Question

a bag contains 8 red marbles, 7 blue marbles and 2 green marbles. if two marbles are drawn out of the bag (without replacement), what is the exact probability that both marbles drawn will be red?

Explanation:

Step1: Calculate total number of marbles

First, find the total number of marbles in the bag. We have 8 red, 7 blue, and 2 green marbles. So the total number of marbles \( n = 8 + 7 + 2=17 \).

Step2: Calculate number of ways to choose 2 red marbles

The number of ways to choose 2 red marbles out of 8 is given by the combination formula \( C(n,k)=\frac{n!}{k!(n - k)!} \), where \( n = 8 \) and \( k=2 \). So \( C(8,2)=\frac{8!}{2!(8 - 2)!}=\frac{8\times7}{2\times1}=28 \).

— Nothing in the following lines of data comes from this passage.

(** * sec-dw-downloader: the resumable download pipeline of [sec-dw-downloader.js]

    A shallow embedding of the progress ledger ([ProgressTracker]), the cache
    store ([CacheManager]), the transport ([fetchWithRetry]), the download
    worker ([downloadWarrant]), the batch scheduler ([processDownloads]) and
    the pipeline ([main]), followed by the properties of the specification
    that are settled on it.

    Conventions.
    - A JavaScript string is the list of its UTF-16 code units ([jsstring]);
      [js] turns an ASCII literal into one.
    - [completion A] is the outcome of an expression that may raise: a value or
      a thrown [Error] with its [message].
    - An [async] function is a [task]: a tree of synchronous effects ([Do]) and
      suspension points ([Await]); between two suspension points a task runs
      without interleaving, as on the JavaScript event loop.
    - The cache directory, the download directory and the progress file are
      three stores of the [World]; a directory is the finite map from the file
      name joined to it ([path.join]) to the file's content. *)

From Stdlib Require Import String Ascii.
From stdpp Require Import gmap list.

Set Warnings "-register-all".


(* ===================================================================== *)
(** ** JavaScript strings *)
(* ===================================================================== *)

Abbreviation jsstring := (list N).

Definition js (s : string) : jsstring :=
  N_of_ascii <$> list_ascii_of_string s.

Definition is_digit (c : N) : bool := (48 <=? c)%N && (c <=? 57)%N.

Definition is_alnum (c : N) : bool :=
  is_digit c || ((65 <=? c)%N && (c <=? 90)%N) || ((97 <=? c)%N && (c <=? 122)%N).

(** [s.replace(/[^a-zA-Z0-9]/g, '_')] *)
Definition sanitize (s : jsstring) : jsstring :=
  (fun c => if is_alnum c then c else 95%N) <$> s.

(** [s.startsWith(p)] *)
Fixpoint startsWith (p s : jsstring) : bool :=
  match p, s with
  | [], _ => true
  | _ :: _, [] => false
  | a :: p', b :: s' => bool_decide (a = b) && startsWith p' s'
  end.

(** [s.includes(p)] *)
Fixpoint includes (p s : jsstring) : bool :=
  startsWith p s ||
  match s with
  | [] => false
  | _ :: s' => includes p s'
  end.

(** [s.replace(/x/g, '')] for a single code unit [x] *)
Definition remove_all (x : N) (s : jsstring) : jsstring :=
  filter (fun c => c ≠ x) s.

(** [s.replace(/&amp;/g, '&')]: the occurrences are replaced from left to
    right, without overlap. The recursion is on the length of the string. *)
Fixpoint replace_amp_fuel (fuel : nat) (s : jsstring) : jsstring :=
  match fuel with
  | O => s
  | S fuel' =>
      match s with
      | [] => []
      | c :: s' =>
          if startsWith (js "&amp;") s
          then 38%N :: replace_amp_fuel fuel' (drop 5 s)
          else c :: replace_amp_fuel fuel' s'
      end
  end.

Definition replace_amp (s : jsstring) : jsstring :=
  replace_amp_fuel (length s) s.

(** The longest prefix whose code units satisfy [p], and the rest. *)
Fixpoint span (p : N -> bool) (s : jsstring) : jsstring * jsstring :=
  match s with
  | [] => ([], [])
  | c :: s' =>
      if p c then let '(a, b) := span p s' in (c :: a, b) else ([], s)
  end.

(** [s.match(/TransID=(\d+)/)]: the first capture of the leftmost match. *)
Fixpoint match_TransID (s : jsstring) : option jsstring :=
  match (if startsWith (js "TransID=") s
         then match fst (span is_digit (drop 8 s)) with
              | [] => None
              | ds => Some ds
              end
         else None) with
  | Some ds => Some ds
  | None =>
      match s with
      | [] => None
      | _ :: s' => match_TransID s'
      end
  end.

(** [s.match(/window\.open\('([^']+)'/)]: the first capture of the leftmost
    match. *)
Fixpoint match_window_open (s : jsstring) : option jsstring :=
  match (if startsWith (js "window.open('") s
         then match span (fun c => negb (c =? 39)%N) (drop 13 s) with
              | ((_ :: _) as u, _ :: _) => Some u
              | _ => None
              end
         else None) with
  | Some u => Some u
  | None =>
      match s with
      | [] => None
      | _ :: s' => match_window_open s'
      end
  end.

(** A line terminator, which [.] does not match. *)
Definition is_line_terminator (c : N) : bool :=
  (c =? 10)%N || (c =? 13)%N || (c =? 8232)%N || (c =? 8233)%N.

(** The content-disposition pattern of [downloadWarrant], tried at the start
    of [s]: the literal [filename], code units other than [;], [=] and the
    newline, then [=], then the capture: either a quote (single or double),
    as few code units as possible that are no line terminators, and the same
    quote again; or else the code units up to the next [;] or newline. *)
Definition match_filename_here (s : jsstring) : option jsstring :=
  if startsWith (js "filename") s then
    match snd (span (fun c => negb ((c =? 59) || (c =? 61) || (c =? 10))%N)
                    (drop 8 s)) with
    | 61%N :: v =>
        let unquoted := fst (span (fun c => negb ((c =? 59) || (c =? 10))%N) v) in
        match v with
        | q :: v' =>
            if ((q =? 39) || (q =? 34))%N then
              match span (fun c => negb (c =? q)%N) v' with
              | (body, _ :: _) =>
                  if forallb (fun c => negb (is_line_terminator c)) body
                  then Some (q :: body ++ [q])
                  else Some unquoted
              | _ => Some unquoted
              end
            else Some unquoted
        | [] => Some unquoted
        end
    | _ => None
    end
  else None.

(** [contentDisposition.match(...)] with that pattern: the first capture of
    the leftmost match. *)
Fixpoint match_filename (s : jsstring) : option jsstring :=
  match match_filename_here s with
  | Some v => Some v
  | None =>
      match s with
      | [] => None
      | _ :: s' => match_filename s'
      end
  end.

(* ===================================================================== *)
(** ** Errors and completions *)
(* ===================================================================== *)

(** A thrown [Error] object; [message] is [error.message]. *)
Record error := Error { message : jsstring }.

Inductive completion (A : Type) : Type :=
| Normal (a : A)
| Throw (e : error).
Arguments Normal {A} a.
Arguments Throw {A} e.

Definition is_normal {A} (c : completion A) : bool :=
  match c with Normal _ => true | Throw _ => false end.

(* ===================================================================== *)
(** ** Download outcomes and the progress ledger *)
(* ===================================================================== *)

(** The object returned by [downloadWarrant]:
    [{ success: true, transID, symbol, issuer, filename, fileDate, fileSize }]
    or [{ success: false, transID, reason }]. *)
Inductive DownloadOutcome : Type :=
| Downloaded (transID symbol issuer filename fileDate : jsstring) (fileSize : nat)
| NotDownloaded (transID reason : jsstring).

Definition success (r : DownloadOutcome) : bool :=
  match r with Downloaded _ _ _ _ _ _ => true | NotDownloaded _ _ => false end.

Definition transID (r : DownloadOutcome) : jsstring :=
  match r with Downloaded t _ _ _ _ _ => t | NotDownloaded t _ => t end.

Global Instance DownloadOutcome_eq_dec : EqDecision DownloadOutcome.
Proof. solve_decision. Defined.

(** [this.data] of a [ProgressTracker] whose progress file holds a ledger. *)
Record ledger := Ledger {
  completed : list DownloadOutcome;
  failed : list DownloadOutcome;
  pending : list jsstring
}.

Global Instance ledger_eq_dec : EqDecision ledger.
Proof. solve_decision. Defined.

Definition empty_ledger : ledger :=
  {| completed := []; failed := []; pending := [] |}.

Module ProgressTracker.

(** [this.data.completed.some(item => item.transID === transID)] *)
Definition isCompleted (data : ledger) (id : jsstring) : bool :=
  existsb (fun item => bool_decide (transID item = id)) (completed data).

(** [markCompleted(result)], before [this.save()] *)
Definition markCompleted (result : DownloadOutcome) (data : ledger) : ledger :=
  {| completed := completed data ++ [result];
     failed := failed data;
     pending := filter (fun id => id ≠ transID result) (pending data) |}.

(** [markFailed(result)], before [this.save()] *)
Definition markFailed (result : DownloadOutcome) (data : ledger) : ledger :=
  {| completed := completed data;
     failed := failed data ++ [result];
     pending := filter (fun id => id ≠ transID result) (pending data) |}.

(** [setPending(transIDs)], before [this.save()] *)
Definition setPending (transIDs : list jsstring) (data : ledger) : ledger :=
  {| completed := completed data;
     failed := failed data;
     pending := filter (fun id => isCompleted data id = false) transIDs |}.

Definition getPending (data : ledger) : list jsstring := pending data.

Record stats := Stats {
  stats_completed : nat; stats_failed : nat; stats_pending : nat
}.

Definition getStats (data : ledger) : stats :=
  {| stats_completed := length (completed data);
     stats_failed := length (failed data);
     stats_pending := length (pending data) |}.

End ProgressTracker.

(** The IDs recorded in a list of outcomes. *)
Definition ids_of (l : list DownloadOutcome) : list jsstring := transID <$> l.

Step3: Calculate number of ways to choose 2 marbles from total

The number of ways to choose 2 marbles from 17 is \( C(17,2)=\frac{17!}{2!(17 - 2)!}=\frac{17\times16}{2\times1}=136 \).

Step4: Calculate the probability

The probability that both marbles are red is the number of favorable outcomes (choosing 2 red marbles) divided by the number of total outcomes (choosing 2 marbles from all marbles). So the probability \( P=\frac{C(8,2)}{C(17,2)}=\frac{28}{136}=\frac{7}{34} \).

Answer:

\(\frac{7}{34}\)